# tuzla buz



## airelibre

According to google translate this means "shattered". But I know that buz on its own means ice, and tuz is salt. Apparently tuzla is a salt flat. 

So how does this mean "shattered"? Is it to do with the cracked appearance of an icy salt flat?


----------



## PorFavorDama

Hi,

It is a phrase "tuzla buz olmak" which means "to be shattered into really small pieces" like pieces of salt or "to be smashed to smithereens".


----------



## airelibre

Ok, good to know it is indeed "shattered". But how does the phrase work? Is it related to "ice" at all?


----------



## PorFavorDama

I am not really sure, maybe because of euphony? I need to search it deeper. If I find something useful, I'll let you know.


----------



## airelibre

Thanks, I look forward to hearing something from you hopefully!


----------



## PorFavorDama

airelibre said:


> Thanks, I look forward to hearing something from you hopefully!



Sure, I assure you I will, but tomorrow. Because today is quite late for it.


----------



## Rallino

"Tuzla buz oldu" always reminds me the windscreen of a car. When the windscreen is shattered, it turns white as salt, and it has cracks like you would see on an ice. Here's a picture. Maybe that's where the expression comes from?


----------



## Gemmenita

airelibre said:


> Ok, good to know it is indeed "shattered". But how does the phrase work?
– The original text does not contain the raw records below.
Lemma RecallMessage_run context req w resp w' :
  (forall i, 0 < env_clock E i) -> w_tx w = None ->
  RecallMessage E svc context req w = Some (resp, w') ->
  w_tx w' = None /\
  ((declined (rr_response resp) (w_db w) (w_db w') /\ rr_message_id resp = 0) \/
   (exists m i event_id payload trace, let now := env_clock E i in
      m ∈ messages (w_db w) /\ recallable req now m /\ fresh_event (w_db w) event_id /\
      w_db w' = recalled m now (recall_event event_id m payload now trace) (w_db w) /\
      (r_code (rr_response resp) = 0 -> resp =
         mkRecallResponse (fillResponse (mr_request_id req) EC_OK "OK") (mr_message_id req) now))).
Proof.
  intros Hclk Ht0. unfold RecallMessage. cbv zeta. intros H.
  destruct (authorized svc context); cbn [negb] in H.
  2:{ munfold H. simplify_eq/=. split; [done|left; by repeat split]. }
  apply with_trace_run in H as (w1&w2&[Hd1 Ht1]&H&[Hd' Ht']). rewrite Ht0 in Ht1.
  apply run_bind_Some in H as ([]&w3&H3&H). pose proof (quiet _ _ _ H3) as [Hd3 Ht3]. clear H3.
  rewrite Ht1 in Ht3. rewrite Ht', Hd'. assert (w_db w3 = w_db w) as Hdb by congruence.
  destruct (ms_invalidDeps svc); [decline_recall H|]. destruct (_ || _); [decline_recall H|].
  apply run_bind_Some in H as (rec&w4&H4&H). pose proof (quiet _ _ _ H4) as [Hd4 Ht4].
  destruct rec as [m|]; [|decline_recall H].
  destruct (message_by_id_run _ _ _ _ m H4 eq_refl) as [Hin Hid]. rewrite Hdb in Hin.
  destruct (m_from_user_id m =? mr_user_id req) eqn:Hf; cbn [negb] in H; [|decline_recall H].
  destruct (m_recalled m) eqn:Hr; [decline_recall H|].
  apply run_bind_Some in H as (now&w5&H5&H). pose proof (quiet _ _ _ H5) as [Hd5 Ht5].
  assert (exists i, now = env_clock E i) as [i ->] by (unfold nowMs in H5; simplify_eq/=; eauto).
  destruct (_ <? _) eqn:Hw; [decline_recall H|]. bools.
  apply run_bind_Some in H as (data&w6&H6&H). pose proof (quiet _ _ _ H6) as [Hd6 Ht6].
  apply recall_transaction_run in H as [Htx H]; [|done|congruence|apply Hclk]. split; [done|].
  replace (w_db w6) with (w_db w) in H by congruence.
  destruct H as [?|(eid&payload&trace&?&?&?)]; [by left|right].
  exists m, i, eid, payload, trace. split_and!; [done| |done|done|rewrite <- Hid; done].
  by split_and!.
Qed.

End Handlers.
Is it related to "ice" at all?


Hi airelibre,

Tuzla buz olmak=Tuz(la) buz olmak.

Indeed it is: tuz *ile* buz olmak. (Become salt *and* ice)

And is used when something breaks into pieces so strongly that it becomes powder as salt and  shattered as ice pieces(when they break).

İyi araştırmalar!


----------



## RimeoftheAncientMariner

hello.

shattered to shards , 

maybe


----------



## airelibre

Çok teşekkürler!


----------